Common Archive Observation Model (CAOM-2.2)

The Common Archive Observation Model (CAOM) is a general purpose data model for use as the core data model of an astronomical data centre. The purpose of this model is to standardize the core parts of every archive implementation so that a common set of software tools can be used across archives. This set of tools includes simple data access mechanisms (web pages), discovery agents, advanced query capabilities (typically as IVOA web services), and advanced applications. In addition, we have implemented CAOM in a cross-archive data warehouse which will hold metadata for all public and proprietary data; the common model is used within the data warehouse and thus defines the portion of the archive database that is available through all applications.

While the previous version (CAOM-1.0) was very successful in enabling the CADC to serve a wide variety of data, some particular data structures were awkward to describe in a meaningful way.
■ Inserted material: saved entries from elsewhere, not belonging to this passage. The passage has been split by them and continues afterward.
Lemma selections_cover files N :
  1 <= N ->
  concat (map (fun i => filter (fun f => file_hash f mod N = i) files) (worker_ids N))
  ≡ₚ files.
Proof.
  intros HN. unfold worker_ids. rewrite map_map.
  induction files as [|f fs IH]; simpl.
  - induction (seq 0 (Z.to_nat N)); simpl; done.
  - set (j := Z.to_nat (file_hash f mod N)).
    pose proof (Z.mod_pos_bound (file_hash f) N ltac:(lia)) as Hb.
    rewrite (map_ext _ (fun i => if decide (i = j)
                                 then f :: filter (fun f0 => file_hash f0 mod N = Z.of_nat i) fs
                                 else filter (fun f0 => file_hash f0 mod N = Z.of_nat i) fs)).
    + rewrite concat_add_one by apply NoDup_seq.
      destruct (decide (j ∈ seq 0 (Z.to_nat N))) as [|Hn].
      * simpl. by rewrite IH.
      * exfalso. apply Hn. apply elem_of_seq. lia.
    + intros i. rewrite filter_cons.
      destruct (decide (file_hash f mod N = Z.of_nat i)), (decide (i = j)); try done; lia.
Qed.

(** C9: for input files whose names begin with 16 hexadecimal characters
    and a worker count N >= 1, every worker's selection succeeds, the
    selections of the N workers together hold every input file exactly once
    (their concatenation is a permutation of the input), and each file is
    selected by exactly one worker index in [0, N). *)
Theorem hash_partition_covers_once (files : list string) (N : Z) :
  Forall (fun f => starts_with_16_hex f = true) files -> 1 <= N ->
  exists sels : list (list string),
    Forall2 (fun i sel => identify_incoming_files_to_process files i N = Ok sel)
            (worker_ids N) sels /\
    concat sels ≡ₚ files /\
    (forall f, f ∈ files ->
       exists i, 0 <= i < N /\
         forall j sel, 0 <= j < N ->
           identify_incoming_files_to_process files j N = Ok sel ->
           (f ∈ sel <-> j = i)).
Proof.
  intros Hf HN.
  exists (map (fun i => filter (fun f => file_hash f mod N = i) files) (worker_ids N)).
  split; [|split].
  - apply Forall2_fmap_r, Forall_Forall2_diag, Forall_forall.
    intros i _. by apply identify_ok.
  - by apply selections_cover.
  - intros f Hin. exists (file_hash f mod N). split.
    + apply Z.mod_pos_bound. lia.
    + intros j sel Hj Hsel. rewrite identify_ok in Hsel by done.
      inversion Hsel; subst sel. rewrite list_elem_of_filter. split; [intros [? _]; done|].
      intros ->. done.
Qed.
CAOM-2.0 has been developed to address such issues and cover new scenarios for data products.

CAOM-2.2 Software

resourcedescription
Table Access Protocol (TAP) a web service for ad-hoc querying, including both CAOM and the IVOA ObsCore-1.1 Data Model
Simple Image Access (SIA) a web service for finding calibrated images (uses TAP and CAOM)
AdvancedSearch a user interface for querying CAOM (uses TAP)
CAOM operations services a set of high level web services to support use of CAOM: drill down to downloads using IVOA DataLink, cutouts on data files using IVOA SODA, get detailed metadata of a CAOM observation, get all files in a product (CAOM Plane) from a single download URL
CAOM observation repository web service to support ingestion of metadadata into CAOM at CADC (requires authentication)
caom2 java library for manipulating CAOM observations, including reading and writing XML documents
source code
fits2caom2 java command-line tool for extracting metadata from FITS files, reads FITS file(s) and writes an XML document
source code
pyCAOM2 python library for manipulating CAOM observations, including reading and writing XML documents
source code
caom2repoClient python command-line tool for interacting with the CAOM observation repository, supports get, put, update, delete (requires authentication)
source code
cadcWCS java library for accessing wcslib
source code
wcsLibJNI JNI binding library for wcslib
source code

Core Classes

The core CAOM classes describe the observation, data products, and access to the physical artifacts (typically files), as well as the provenance of the data products. In addition, we also show the (loosely coupled) metadata access control classes.

The UML diagrams specify through the cardinality whether an object or field may be null or not.

While there are a few methods shown in the model, these are to signify value conversions (e.g. wavelength to frequency) that require access to other internal fields; this is a reminder/hint to persistence implementations that the values returned from methods should also be stored for efficient querying (for example, by the TAP service).

core CAOM model

Changes

All the mini-vocabularies defined in the CAOM model are shown below. More detailed definitions and actual literal values used when stored or serialised follow.

CAOM vocabularies

Changes

Observation

An observation is the primary top-level class for empirical data. A simple observation is the result of one use or invocation of a telescope and instrument, while a composite observation is a collection of simple observations that have been combined to create a new data product. simple observations have one or more data products (planes). The metadata for an observation is concerned with describing the data acquisition: the proposal, telescope, instrument, and target. The algorithm for a simple observation is always exposure while the algorithm for a composite observation describes the semantics of the grouping or composition involved.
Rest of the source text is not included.